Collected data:
Lemma canary_refines s a p : rep s a → p = CoBootstrap ∨ is_Some (a_co a p) →
  fwp (check_canary (Some p)) (λ _ s', s' = s) s.
Proof.
  intros Hr Hp. apply fwp_fn, wp_bind. destruct Hp as [->|[k Hk]].
  - eapply wp_get_co; [done|]. apply wp_bind, wp_when; intros E; [by apply wp_early|].
    by rewrite (br_bootstrap s a (rp_base s a Hr)) in E.
  - destruct (live_slot s a p k (rp_base s a Hr) Hk) as (c & Hc & [R1 R2 R3 R4 R5] & _).
    eapply wp_get_co; [done|]. apply wp_bind, wp_when; intros E; [by apply wp_early|].
    apply wp_bind, wp_gets, wp_when; [|done]. rewrite R3, R5. by rewrite Z.eqb_refl.
Qed.

Lemma enqueue_refines s a p k : rep s a → runq_live a → p ∉ a_runq a → a_co a p = Some k →
  fwp (runqueue_enqueue p) (λ _ s', rep s' (a <| a_runq := a_runq a ++ [p] |>)) s.
Proof.
  intros Hr W Hq Hk. destruct (live_slot s a p k (rp_base s a Hr) Hk) as (c & Hc & _ & Hv & Hne).
  eapply fwp_mono; [apply (runq_enqueue_spec s (a_runq a) p c); [apply Hr|by apply runq_slots|done..]|].
  intros [] s' [H1 H2]. by eapply rep_run.
Qed.

Lemma unlink_refines {R} s a p (E : R → sched → Prop) : rep s a → runq_live a →
  wp (unlink_walk (S WT_CO_MAX) None p) E (λ _ s', rep s' (unqueue p a)) s.
Proof.
  intros Hr W. eapply wp_mono; [apply (runq_unlink_spec s (a_runq a)); [apply Hr|by apply runq_slots]|done|].
  intros [] s' [H1 H2]. by eapply rep_run.
Qed.

Lemma descend_refines {R} s a p (E : R → sched → Prop) : rep s a →
  wp (cur ← gets g_wt_co_current;
      when (bool_decide (cur = Some p)) (modify (λ s, s <| g_wt_co_current := Some CoBootstrap |>)))
    E (λ _ s', rep s' (descend p a)) s.
Proof.
  intros Hr. apply wp_bind, wp_gets. unfold descend.
  rewrite (br_current s a (rp_base s a Hr)). apply wp_when; intros Eb.
  - apply bool_decide_eq_true in Eb. apply wp_modify. rewrite decide_True by congruence. by apply rep_current.
  - apply bool_decide_eq_false in Eb. rewrite decide_False by congruence. by destruct a.
Qed.

Section api.
Context `{CoArchSpec}.

Lemma wake_refines s a p : rep s a → awf a → is_Some (a_co a p) →
  fwp (wt_co_wake (Some p)) (λ _ s', rep s' (a_wake p a)) s.
Proof.
  intros Hr W [k Hk]. destruct (live_slot s a p k (rp_base s a Hr) Hk) as (c & Hc & Hcr & Hv & Hne).
  pose proof Hcr as [R1 R2 R3 R4 R5]. unfold a_wake, a_state. rewrite Hk. simpl.
  apply fwp_fn, wp_bind, wp_when; rewrite guard_ok by done; [done|]. intros _.
  apply wp_bind. eapply wp_get_co; [done|]. rewrite R1.
  assert (wp (R := unit) (mod_co p (λ c, c <| co_wake_pending := true |>)) (λ _ s', rep s' (a_put p (k <| a_latch := true |>) a))
    (λ _ s', rep s' (a_put p (k <| a_latch := true |>) a)) s) as Hl.
  { eapply wp_mod_co; [done|]. eapply rep_put; [done..|]. by constructor. }
  destruct (a_st k) eqn:Hst; try erewrite a_upd_at by done; [exact Hl|exact Hl| |by apply wp_ret].
  apply wp_bind. eapply wp_mod_co; [done|]. apply wp_bind. eapply wp_mod_co; [by eapply co_at_put_eq|].
  set (s1 := co_put p _ (co_put p _ s)). set (k' := k <| a_st := WT_CO_RUNNABLE |> <| a_latch := false |>).
  assert (rep s1 (a_put p k' a)) as Hr1.
  { assert (s1 = co_put p (c <| co_wake_pending := false |> <| co_state := WT_CO_RUNNABLE |>) s) as ->.
    { subst s1. destruct p as [|i]; [done|]. simpl. unfold set_field, set_g_co_table. simpl.
      f_equal. apply list_insert_insert_eq. }
    eapply rep_put; [done..|]. by constructor. }
  assert (p ∉ a_runq a) as Hp by (eapply runq_notin; [done|done|by rewrite Hst]).
  apply wp_call. rewrite <-(a_put_runq p k' a). eapply enqueue_refines; [done| | |by eapply a_co_put_eq].
  - by eapply put_live, awf_live.
  - by rewrite a_put_runq.
Qed.

Lemma co_put_put p c c' s : co_put p c (co_put p c' s) = co_put p c s.
Proof.
  destruct p as [|i]; [done|]. simpl. unfold set_field, set_g_co_table. simpl. f_equal. apply list_insert_insert_eq.
Qed.

(** The coroutine that gives up the processor, and the switch to the
    bootstrap context. *)
Lemma leave_refines s a p k s0 :
  rep s a → stacks_wf a → a_co a p = Some k → arch_save p s s0 →
  rep (s0 <| g_wt_co_pendsv_target := None |> <| g_wt_co_current := Some CoBootstrap |>)
    (a <| a_current := CoBootstrap |>).
Proof. intros Hr Hs Hk Ha. apply rep_current, rep_pendsv. by eapply rep_save. Qed.

Lemma block_refines s a : rep s a → awf a → a_current a ≠ CoBootstrap →
  fwp wt_co_block (λ _ s', rep s' (a_block a)) s.
Proof.
  intros Hr W Hne. destruct (current_running a W Hne) as (k & Hk & _).
  destruct (live_slot s a _ k (rp_base s a Hr) Hk) as (c & Hc & [R1 R2 R3 R4 R5] & _).
  apply fwp_fn, wp_bind, wp_gets. rewrite (br_current s a (rp_base s a Hr)).
  apply wp_bind. eapply wp_defined; [done|]. apply wp_bind, wp_when; rewrite bool_decide_false by done; [done|].
  intros _. apply wp_bind. eapply wp_mod_co; [done|]. unfold a_block. erewrite a_upd_at by done.
  set (k' := k <| a_st := WT_CO_BLOCKED |>). set (c' := c <| co_state := WT_CO_BLOCKED |>).
  assert (rep (co_put (a_current a) c' s) (a_put (a_current a) k' a)) as Hr1.
  { eapply rep_put; [done..|]. by constructor. }
  apply wp_call. eapply fwp_mono; [eapply (leave_ok _ (a_current a) c')|].
  - rewrite (br_current _ _ (rp_base _ _ Hr1)). by rewrite a_put_current.
  - done.
  - by eapply co_at_put_eq.
  - intros [] s' (s0 & Hsv & ->). eapply leave_refines; [done| |by eapply a_co_put_eq|done].
    by eapply put_stacks, awf_stacks.
Qed.

Lemma preempt_refines s a : rep s a → awf a →
  fwp wt_co_request_preempt (λ r s', if decide (a_current a = CoBootstrap) then r = false ∧ s' = s
                                    else r = true ∧ rep s' (a_preempt a)) s.
Proof.
  intros Hr W. apply fwp_fn, wp_bind, wp_gets. rewrite (br_current s a (rp_base s a Hr)).
  destruct (decide (a_current a = CoBootstrap)) as [E|Hne].
  { apply wp_bind, wp_when; rewrite bool_decide_true by done; [|done]. by intros _. }
  destruct (current_running a W Hne) as (k & Hk & Hrun).
  destruct (live_slot s a _ k (rp_base s a Hr) Hk) as (c & Hc & [R1 R2 R3 R4 R5] & _).
  apply wp_bind, wp_when; rewrite bool_decide_false by done; [done|]. intros _.
  apply wp_bind. eapply wp_get_co; [done|]. apply wp_bind, wp_when; rewrite bool_decide_true by congruence; [done|].
  intros _. apply wp_bind. eapply wp_mod_co; [done|]. apply wp_bind, wp_modify, wp_bind. unfold a_preempt.
  erewrite a_upd_at by done.
  set (k' := k <| a_st := WT_CO_RUNNABLE |>). set (c' := c <| co_state := WT_CO_RUNNABLE |>).
  set (s1 := (co_put (a_current a) c' s) <| g_wt_co_pendsv_target := None |>).
  assert (rep s1 (a_put (a_current a) k' a)) as Hr1.
  { apply rep_pendsv. eapply rep_put; [done..|]. by constructor. }
  apply wp_call. eapply fwp_mono; [eapply (preempt_ok s1 (a_current a) c')|].
  - rewrite (br_current _ _ (rp_base _ _ Hr1)). by rewrite a_put_current.
  - done.
  - pose proof (co_at_put_eq (a_current a) c c' s Hc) as Hx. by destruct (a_current a).
  - done.
  - intros [] s' (s0 & Hsv & ->). apply wp_ret. split; [done|].
    eapply leave_refines; [done| |by eapply a_co_put_eq|done]. by eapply put_stacks, awf_stacks.
Qed.

Lemma co_at_memory p m s : co_at p (s <| sc_memory := m |>) = co_at p s.
Proof. by destruct p. Qed.
Lemma co_unqueue p q a : a_co (unqueue p a) q = a_co a q.
Proof. by destruct q. Qed.
Lemma unqueue_live p a : runq_live a → runq_live (unqueue p a).
Proof.
  intros Hl. apply Forall_forall. intros q [_ Hq]%list_elem_of_filter. rewrite co_unqueue.
  unfold runq_live in Hl. rewrite Forall_forall in Hl. auto.
Qed.

Lemma mark_faulted_refines s a p : rep s a → awf a → is_Some (a_co a p) →
  fwp (wt_co_mark_faulted (Some p)) (λ _ s', rep s' (a_fault p a)) s.
Proof.
  intros Hr W [k Hk]. apply fwp_fn, wp_bind. eapply wp_mono; [by eapply unlink_refines, awf_live|exact (λ _ _ H, H)|].
  intros [] s1 Hr1. assert (a_co (unqueue p a) p = Some k) as Hk1 by by rewrite co_unqueue.
  destruct (live_slot s1 _ p k (rp_base _ _ Hr1) Hk1) as (c & Hc & [R1 R2 R3 R4 R5] & _).
  apply wp_bind. eapply wp_mod_co; [done|]. unfold a_fault. erewrite a_upd_at by done.
  apply descend_refines. eapply rep_put; [done..|]. by constructor.
Qed.

(** [s] represents [a] but for the contents of the stack [k]. *)
Definition rep_but (k : aco) (mem : Z → Z) (s : sched) (a : asched) : Prop :=
  rep (s <| sc_memory := mem |>) a ∧
  ∀ x, ¬ (a_base k ≤ x < a_base k + a_size k) → sc_memory s x = mem x.

Lemma rep_but_self k s a : rep s a → rep_but k (sc_memory s) s a.
Proof. intros Hr. split; [by destruct s|done]. Qed.
Lemma rep_but_unlink {R} k mem s a p (E : R → sched → Prop) : rep_but k mem s a → runq_live a →
  wp (unlink_walk (S WT_CO_MAX) None p) E (λ _ s', rep_but k mem s' (unqueue p a) ∧ sc_memory s' = sc_memory s) s.
Proof.
  intros [Hr Hm] W. eapply wp_mono; [apply (runq_unlink_spec s (a_runq a))|done|].
  - exact (rp_run _ _ Hr).
  - exact (runq_slots _ a Hr W).
  - intros [] s' [H1 H2]. pose proof H2 as [= E1 E2 E3 E4 E5 E6 E7 E8]. split; [|done]. split; [|by rewrite E6].
    eapply (rep_run (s <| sc_memory := mem |>)); [done| |done]. unfold erase_run. simpl.
    cbv [set_field set_g_co_table set_g_runqueue_head set_g_runqueue_tail set_sc_memory]. simpl. by f_equal.
Qed.
Lemma rep_but_descend {R} k mem s a p (E : R → sched → Prop) : rep_but k mem s a →
  wp (cur ← gets g_wt_co_current;
      when (bool_decide (cur = Some p)) (modify (λ s, s <| g_wt_co_current := Some CoBootstrap |>)))
    E (λ _ s', rep_but k mem s' (descend p a) ∧ sc_memory s' = sc_memory s) s.
Proof.
  intros [Hr Hm]. apply wp_bind, wp_gets. unfold descend. pose proof (br_current _ _ (rp_base _ _ Hr)) as Hc. simpl in Hc.
  rewrite Hc. apply wp_when; intros Eb.
  - apply bool_decide_eq_true in Eb. apply wp_modify. rewrite decide_True by congruence.
    split; [|done]. split; [|done]. exact (rep_current (s <| sc_memory := mem |>) a CoBootstrap Hr).
  - apply bool_decide_eq_false in Eb. rewrite decide_False by congruence. split; [|done]. split; [|done]. by destruct a.
Qed.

- _The task_:
Your task for the entries above: copy exactly the span starting with the line with "(** [s] represents" and going on through the line with "s x = mem x.", both lines included, and nothing else.

- _Finished exercise_:
(** [s] represents [a] but for the contents of the stack [k]. *)
Definition rep_but (k : aco) (mem : Z → Z) (s : sched) (a : asched) : Prop :=
  rep (s <| sc_memory := mem |>) a ∧
  ∀ x, ¬ (a_base k ≤ x < a_base k + a_size k) → sc_memory s x = mem x.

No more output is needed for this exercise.